Work instruction
Transcribe the stretch of entries below from the line with "Definition is_space (c" through the line with "then lstrip r else s", exactly and with both ends included; leave out all other lines.

Raw data
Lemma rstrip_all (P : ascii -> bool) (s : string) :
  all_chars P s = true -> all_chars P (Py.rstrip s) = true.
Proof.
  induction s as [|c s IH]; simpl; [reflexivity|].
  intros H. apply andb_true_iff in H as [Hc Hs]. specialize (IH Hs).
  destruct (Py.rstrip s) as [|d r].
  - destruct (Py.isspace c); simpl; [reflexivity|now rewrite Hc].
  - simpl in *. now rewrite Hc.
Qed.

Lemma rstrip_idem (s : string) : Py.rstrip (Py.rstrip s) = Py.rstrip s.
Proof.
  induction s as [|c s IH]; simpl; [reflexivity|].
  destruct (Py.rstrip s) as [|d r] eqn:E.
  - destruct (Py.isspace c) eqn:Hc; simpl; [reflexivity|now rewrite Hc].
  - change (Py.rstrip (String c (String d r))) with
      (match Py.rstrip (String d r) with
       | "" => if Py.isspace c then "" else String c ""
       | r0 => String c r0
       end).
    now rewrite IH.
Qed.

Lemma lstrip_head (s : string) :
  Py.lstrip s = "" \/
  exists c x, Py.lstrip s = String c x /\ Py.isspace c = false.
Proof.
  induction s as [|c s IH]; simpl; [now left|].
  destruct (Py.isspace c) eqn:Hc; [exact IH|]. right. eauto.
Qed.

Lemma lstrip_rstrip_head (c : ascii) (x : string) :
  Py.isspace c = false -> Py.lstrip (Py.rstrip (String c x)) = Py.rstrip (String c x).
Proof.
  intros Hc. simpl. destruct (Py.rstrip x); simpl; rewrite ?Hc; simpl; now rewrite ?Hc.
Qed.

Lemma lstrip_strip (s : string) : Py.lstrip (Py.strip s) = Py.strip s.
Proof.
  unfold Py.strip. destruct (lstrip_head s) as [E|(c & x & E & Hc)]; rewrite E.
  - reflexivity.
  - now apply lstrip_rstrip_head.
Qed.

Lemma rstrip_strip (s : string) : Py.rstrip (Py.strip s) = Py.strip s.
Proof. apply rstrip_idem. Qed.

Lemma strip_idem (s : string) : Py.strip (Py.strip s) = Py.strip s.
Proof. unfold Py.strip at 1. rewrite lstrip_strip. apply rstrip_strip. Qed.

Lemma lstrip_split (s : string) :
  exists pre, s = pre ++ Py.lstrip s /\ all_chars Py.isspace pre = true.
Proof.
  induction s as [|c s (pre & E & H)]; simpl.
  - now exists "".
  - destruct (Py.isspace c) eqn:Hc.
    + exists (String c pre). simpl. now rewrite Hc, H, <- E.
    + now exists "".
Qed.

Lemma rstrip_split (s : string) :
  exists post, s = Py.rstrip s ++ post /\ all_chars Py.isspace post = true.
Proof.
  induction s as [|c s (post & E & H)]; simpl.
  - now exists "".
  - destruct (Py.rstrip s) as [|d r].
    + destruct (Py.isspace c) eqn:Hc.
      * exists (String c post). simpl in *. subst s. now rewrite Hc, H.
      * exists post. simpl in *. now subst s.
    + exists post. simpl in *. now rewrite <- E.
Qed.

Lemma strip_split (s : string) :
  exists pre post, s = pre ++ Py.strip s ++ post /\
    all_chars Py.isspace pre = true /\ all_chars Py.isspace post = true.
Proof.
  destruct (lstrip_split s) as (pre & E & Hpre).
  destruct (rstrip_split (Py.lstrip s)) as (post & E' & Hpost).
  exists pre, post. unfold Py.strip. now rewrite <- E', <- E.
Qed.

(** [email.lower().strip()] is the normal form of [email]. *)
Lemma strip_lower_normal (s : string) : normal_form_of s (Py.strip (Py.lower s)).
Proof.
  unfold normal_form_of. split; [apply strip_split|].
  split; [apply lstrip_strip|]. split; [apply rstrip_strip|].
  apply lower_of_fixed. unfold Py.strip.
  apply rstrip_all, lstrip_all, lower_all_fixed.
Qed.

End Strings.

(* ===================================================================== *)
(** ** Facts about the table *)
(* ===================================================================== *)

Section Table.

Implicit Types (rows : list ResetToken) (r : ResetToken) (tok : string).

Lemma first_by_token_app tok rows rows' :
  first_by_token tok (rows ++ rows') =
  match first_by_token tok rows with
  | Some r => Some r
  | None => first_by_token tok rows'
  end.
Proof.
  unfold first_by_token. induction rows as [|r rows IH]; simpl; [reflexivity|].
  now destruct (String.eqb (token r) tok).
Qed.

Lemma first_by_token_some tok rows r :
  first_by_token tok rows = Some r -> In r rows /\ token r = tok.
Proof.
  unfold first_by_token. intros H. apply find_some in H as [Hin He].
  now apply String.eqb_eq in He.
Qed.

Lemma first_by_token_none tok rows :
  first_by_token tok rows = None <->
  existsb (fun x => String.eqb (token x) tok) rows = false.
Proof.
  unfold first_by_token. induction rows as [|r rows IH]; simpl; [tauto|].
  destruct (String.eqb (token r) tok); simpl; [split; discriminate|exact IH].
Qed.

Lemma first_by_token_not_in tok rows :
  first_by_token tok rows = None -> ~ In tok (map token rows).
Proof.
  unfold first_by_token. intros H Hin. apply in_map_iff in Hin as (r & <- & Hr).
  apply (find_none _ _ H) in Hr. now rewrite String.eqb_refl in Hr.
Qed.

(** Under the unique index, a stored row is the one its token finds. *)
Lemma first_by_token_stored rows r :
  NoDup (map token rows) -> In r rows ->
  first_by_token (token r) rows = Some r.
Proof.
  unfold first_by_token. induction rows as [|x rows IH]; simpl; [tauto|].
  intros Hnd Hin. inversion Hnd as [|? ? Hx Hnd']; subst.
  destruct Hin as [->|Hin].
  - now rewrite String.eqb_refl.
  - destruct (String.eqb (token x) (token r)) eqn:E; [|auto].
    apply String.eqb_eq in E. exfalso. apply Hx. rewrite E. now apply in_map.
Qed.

...

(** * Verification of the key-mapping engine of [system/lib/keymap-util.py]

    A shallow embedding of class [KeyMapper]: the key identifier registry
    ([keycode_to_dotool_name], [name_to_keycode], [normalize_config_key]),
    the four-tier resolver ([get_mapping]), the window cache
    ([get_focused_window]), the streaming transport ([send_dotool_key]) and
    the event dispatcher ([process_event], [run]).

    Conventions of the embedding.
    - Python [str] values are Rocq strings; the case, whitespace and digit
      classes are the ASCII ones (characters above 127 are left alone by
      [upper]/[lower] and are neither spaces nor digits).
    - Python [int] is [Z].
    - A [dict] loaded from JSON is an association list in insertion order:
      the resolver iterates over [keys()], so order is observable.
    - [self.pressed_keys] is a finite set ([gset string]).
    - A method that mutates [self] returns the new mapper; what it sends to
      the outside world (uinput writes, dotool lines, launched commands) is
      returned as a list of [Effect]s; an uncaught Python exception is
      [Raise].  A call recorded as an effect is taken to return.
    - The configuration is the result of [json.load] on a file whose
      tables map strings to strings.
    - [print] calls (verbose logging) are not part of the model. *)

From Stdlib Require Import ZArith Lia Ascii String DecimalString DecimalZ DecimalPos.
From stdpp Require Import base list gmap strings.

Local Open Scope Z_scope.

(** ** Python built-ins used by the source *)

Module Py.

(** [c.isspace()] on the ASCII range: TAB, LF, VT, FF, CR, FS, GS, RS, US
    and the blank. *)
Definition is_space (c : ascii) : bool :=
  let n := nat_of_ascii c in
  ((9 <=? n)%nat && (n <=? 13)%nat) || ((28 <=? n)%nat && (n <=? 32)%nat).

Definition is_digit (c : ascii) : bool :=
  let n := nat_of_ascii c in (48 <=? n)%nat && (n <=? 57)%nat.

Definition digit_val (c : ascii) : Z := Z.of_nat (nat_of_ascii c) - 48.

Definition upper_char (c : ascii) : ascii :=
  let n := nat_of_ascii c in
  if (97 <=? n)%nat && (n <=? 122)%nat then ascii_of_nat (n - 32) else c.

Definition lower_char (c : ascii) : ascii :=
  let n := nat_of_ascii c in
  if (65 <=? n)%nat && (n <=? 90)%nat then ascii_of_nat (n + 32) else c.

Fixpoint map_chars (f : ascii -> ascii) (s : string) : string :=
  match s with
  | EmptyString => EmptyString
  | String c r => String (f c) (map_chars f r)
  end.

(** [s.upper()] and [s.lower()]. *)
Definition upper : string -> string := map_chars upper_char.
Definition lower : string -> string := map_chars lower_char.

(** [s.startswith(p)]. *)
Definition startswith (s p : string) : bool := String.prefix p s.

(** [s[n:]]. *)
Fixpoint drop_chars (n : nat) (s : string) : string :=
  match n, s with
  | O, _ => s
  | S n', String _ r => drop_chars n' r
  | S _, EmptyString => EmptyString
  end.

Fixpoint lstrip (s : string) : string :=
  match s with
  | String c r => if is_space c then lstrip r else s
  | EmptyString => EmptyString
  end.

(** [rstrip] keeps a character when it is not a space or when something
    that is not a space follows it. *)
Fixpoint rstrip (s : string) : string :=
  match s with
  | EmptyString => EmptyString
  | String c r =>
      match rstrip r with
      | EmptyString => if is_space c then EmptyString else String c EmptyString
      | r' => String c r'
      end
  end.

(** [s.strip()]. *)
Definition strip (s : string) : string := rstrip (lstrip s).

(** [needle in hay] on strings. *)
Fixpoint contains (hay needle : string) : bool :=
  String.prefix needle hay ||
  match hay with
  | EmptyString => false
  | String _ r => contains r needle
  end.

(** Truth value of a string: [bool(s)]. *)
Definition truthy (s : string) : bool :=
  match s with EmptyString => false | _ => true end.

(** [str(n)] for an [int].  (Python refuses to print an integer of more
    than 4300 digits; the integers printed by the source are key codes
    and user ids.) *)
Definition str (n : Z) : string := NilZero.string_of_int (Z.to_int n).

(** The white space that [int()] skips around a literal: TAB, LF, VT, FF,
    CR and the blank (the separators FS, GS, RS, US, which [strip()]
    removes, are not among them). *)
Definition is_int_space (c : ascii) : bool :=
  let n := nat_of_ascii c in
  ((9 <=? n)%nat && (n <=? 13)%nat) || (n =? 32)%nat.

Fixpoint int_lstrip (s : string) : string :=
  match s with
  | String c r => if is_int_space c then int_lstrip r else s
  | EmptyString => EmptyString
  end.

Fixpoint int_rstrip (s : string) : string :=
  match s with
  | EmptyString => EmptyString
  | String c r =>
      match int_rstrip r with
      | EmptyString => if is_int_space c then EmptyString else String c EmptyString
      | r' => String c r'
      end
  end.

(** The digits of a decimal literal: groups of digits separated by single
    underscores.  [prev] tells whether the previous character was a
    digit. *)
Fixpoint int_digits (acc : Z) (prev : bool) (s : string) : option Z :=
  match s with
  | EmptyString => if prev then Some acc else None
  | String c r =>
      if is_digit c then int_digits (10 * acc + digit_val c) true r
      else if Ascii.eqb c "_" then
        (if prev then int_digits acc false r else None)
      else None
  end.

Task output
Definition is_space (c : ascii) : bool :=
  let n := nat_of_ascii c in
  ((9 <=? n)%nat && (n <=? 13)%nat) || ((28 <=? n)%nat && (n <=? 32)%nat).

Definition is_digit (c : ascii) : bool :=
  let n := nat_of_ascii c in (48 <=? n)%nat && (n <=? 57)%nat.

Definition digit_val (c : ascii) : Z := Z.of_nat (nat_of_ascii c) - 48.

Definition upper_char (c : ascii) : ascii :=
  let n := nat_of_ascii c in
  if (97 <=? n)%nat && (n <=? 122)%nat then ascii_of_nat (n - 32) else c.

Definition lower_char (c : ascii) : ascii :=
  let n := nat_of_ascii c in
  if (65 <=? n)%nat && (n <=? 90)%nat then ascii_of_nat (n + 32) else c.

Fixpoint map_chars (f : ascii -> ascii) (s : string) : string :=
  match s with
  | EmptyString => EmptyString
  | String c r => String (f c) (map_chars f r)
  end.

(** [s.upper()] and [s.lower()]. *)
Definition upper : string -> string := map_chars upper_char.
Definition lower : string -> string := map_chars lower_char.

(** [s.startswith(p)]. *)
Definition startswith (s p : string) : bool := String.prefix p s.

(** [s[n:]]. *)
Fixpoint drop_chars (n : nat) (s : string) : string :=
  match n, s with
  | O, _ => s
  | S n', String _ r => drop_chars n' r
  | S _, EmptyString => EmptyString
  end.

Fixpoint lstrip (s : string) : string :=
  match s with
  | String c r => if is_space c then lstrip r else s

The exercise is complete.